EXERCISE REQUIREMENTS: Print the records below from the first line through the line containing "destruct (om_find h", both included, word for word.

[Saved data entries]

[Start of Attachment]

Lemma SignalCondition_conditions h b p : conditions p -> conditions (SignalCondition h b p).1.
Proof.
  intros [Hs Hsm Hw Ht Hb]. unfold SignalCondition.
  destruct (om_find h (conditions_ p)) as [cv|] eqn:E; [|by split].
  unfold MonotonicNanoseconds. rewrite signal_loop_eq. simpl. set (now := source_monotonic _).
  destruct (signalled_prefix now b (cv_waiters cv)) as (rest & E1 & E2). rewrite E2.
  split; simpl.
  - by apply om_update_sorted.
  - by apply complete_all_sorted.
  - intros c' cv' w. rewrite om_find_update. case_decide as Hd; [|apply Hw]. subst c'. rewrite E.
    intros [= <-] Hin. apply (Hw h cv); [done|]. rewrite E1. apply elem_of_app. by right.
  - intros t w. by apply complete_all_thread.
  - eapply balanced_sub; [|eapply balanced_same; [| |exact Hb]].
    + unfold waits. rewrite (queue_waits_update _ Hs h _ cv E), (queue_waits_find _ Hs h cv E). simpl.
      rewrite E1 at 2. rewrite fmap_app, <- !app_assoc.
      rewrite (Permutation_app_comm (wait_ids <$> signalled _ _ _)), <- !app_assoc.
      apply submseteq_skips_l, submseteq_skips_l.
      rewrite (Permutation_app_comm (completed_waits (completed_condition_waits_ p))).
      by apply complete_all_waits.
    + intros c. rewrite active_of_update. unfold active_of. destruct (om_find c _); [by case_decide|done].
    + done.
Qed.

(** ** Finding a wait that has ended *)

Lemma consume_locks key p :
  locks p -> locks {| p with pt_kernel := (ConsumeCurrentThreadTimeout key (pt_kernel p)).1 |}.
Proof.
  intros Hl. apply (locks_ok_kernel _ _ (pt_kernel p));
    [|apply ConsumeCurrentThreadTimeout_quiet|exact Hl].
  by apply ConsumeCurrentThreadTimeout_ok, Hl.
Qed.

Lemma wait_resume_locks c m current b p : locks p -> locks (wait_resume c m current b p).1.
Proof.
  intros Hl. unfold wait_resume. repeat (split_match; try done); simpl;
    simplify_eq; by apply locks_with_clock.
Qed.

Lemma find_erase_first_perm {A} (f : A -> bool) l x : find f l = Some x -> l ≡ₚ x :: erase_first f l.
Proof.
  induction l as [|y l IH]; simpl; [done|]. destruct (f y); [by intros [= ->]|].
  intros Hf. rewrite (IH Hf) at 1. apply Permutation_swap.
Qed.

Lemma wait_resume_conditions c m current b p :
  conditions p -> conditions (wait_resume c m current b p).1.
Proof.
  intros Hco. unfold wait_resume.
  destruct (om_find current (completed_condition_waits_ p)) as [w|] eqn:Ec; [by split_match|].
  destruct (negb b); [done|].
  destruct (om_find c (conditions_ p)) as [cv|] eqn:E; [|done].
  destruct (find _ (cv_waiters cv)) as [w|] eqn:Ef; [|done].
  destruct (cw_deadline w) as [d|]; [|done]. unfold MonotonicNanoseconds.
  destruct (d >? _); [done|]. destruct Hco as [Hs Hsm Hw Ht Hb]. split; simpl.
  - by apply om_update_sorted.
  - by apply om_set_sorted.
  - intros c' cv' w'. rewrite om_find_update. case_decide as Hd; [|apply Hw]. subst c'. rewrite E.
    intros [= <-] Hin. apply (Hw c cv); [done|]. by eapply erase_first_elem.
  - intros t w'. rewrite om_find_set by done. case_decide as Hd; [|apply Ht]. subst t.
    intros [= <-]. simpl. apply find_elem in Ef as [_ Ew]. unfold is_waiter_of in Ew. lia.
  - eapply balanced_perm; [|eapply balanced_same; [| |exact Hb]].
    + unfold waits. rewrite (queue_waits_update _ Hs c _ cv E), (queue_waits_find _ Hs c cv E). simpl.
      rewrite (find_erase_first_perm _ _ _ Ef) at 1. rewrite fmap_cons.
      rewrite (completed_waits_set _ Hsm), (om_erase_fresh current) by done.
      rewrite <- !app_comm_cons. apply Permutation_middle.
    + intros c'. rewrite active_of_update. unfold active_of. destruct (om_find c' _); [by case_decide|done].
    + done.
Qed.

(** ** Finishing a wait *)

Lemma wait_complete_locks c m current p : locks p -> locks (wait_complete c m current p).1.
Proof.
  intros Hl. unfold wait_complete. pose proof (LockMutex_locks m false p Hl) as Hl1.
  destruct (LockMutex m false p) as [p1 st]. simpl in Hl1.
  repeat (split_match; try done); by apply locks_drop_waiter.
Qed.

(** The completed wait of the running thread is finished as soon as the mutex
    can be locked again: with [kTimedOut] if it timed out. *)
Lemma wait_complete_eq c m current w p :
  locks p -> conditions p -> om_find current (completed_condition_waits_ p) = Some w ->
  cw_condition_handle w = c -> cw_mutex_handle w = m ->
  wait_complete c m current p =
  let '(p1, st) := LockMutex m false p in
  if negb (status_eqb st kOk) then (p1, st)
  else ({| p1 with
             conditions_ := om_update c drop_active (conditions_ p1);
             mutexes_ := om_update m drop_condition_waiter (mutexes_ p1);
             completed_condition_waits_ := om_erase current (completed_condition_waits_ p1) |},
        if cw_timed_out w then kTimedOut else kOk).
Proof.
  intros Hl Hco Hf <- <-. unfold wait_complete.
  pose proof (LockMutex_only_locks (cw_mutex_handle w) false p Hl) as Hol.
  destruct (LockMutex _ false p) as [p1 st]. destruct (negb _); [done|]. simpl in Hol.
  pose proof (only_locks_conditions _ _ Hol Hco) as Hco1.
  assert (Hcm : completed_condition_waits_ p1 = completed_condition_waits_ p) by (by rewrite (ol_rest _ _ Hol)).
  rewrite Hcm, Hf. rewrite <- Hcm in Hf. destruct (completed_live _ _ _ _ _ Hco1 Hf) as [Ha Hm].
  unfold active_of, mutex_waits_of in Ha, Hm.
  destruct (om_find _ (conditions_ p1)) as [cv|]; [|lia].
  destruct (om_find _ (mutexes_ p1)) as [mu|]; [|lia].
  replace (cv_active_waiter_count cv =? 0)%nat with false by (symmetry; apply Nat.eqb_neq; lia).
  replace (mx_condition_waiter_count mu =? 0)%nat with false by (symmetry; apply Nat.eqb_neq; lia).
  done.
Qed.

[End of Attachment]

EXERCISE OUTPUT:
Lemma SignalCondition_conditions h b p : conditions p -> conditions (SignalCondition h b p).1.
Proof.
  intros [Hs Hsm Hw Ht Hb]. unfold SignalCondition.
  destruct (om_find h (conditions_ p)) as [cv|] eqn:E; [|by split].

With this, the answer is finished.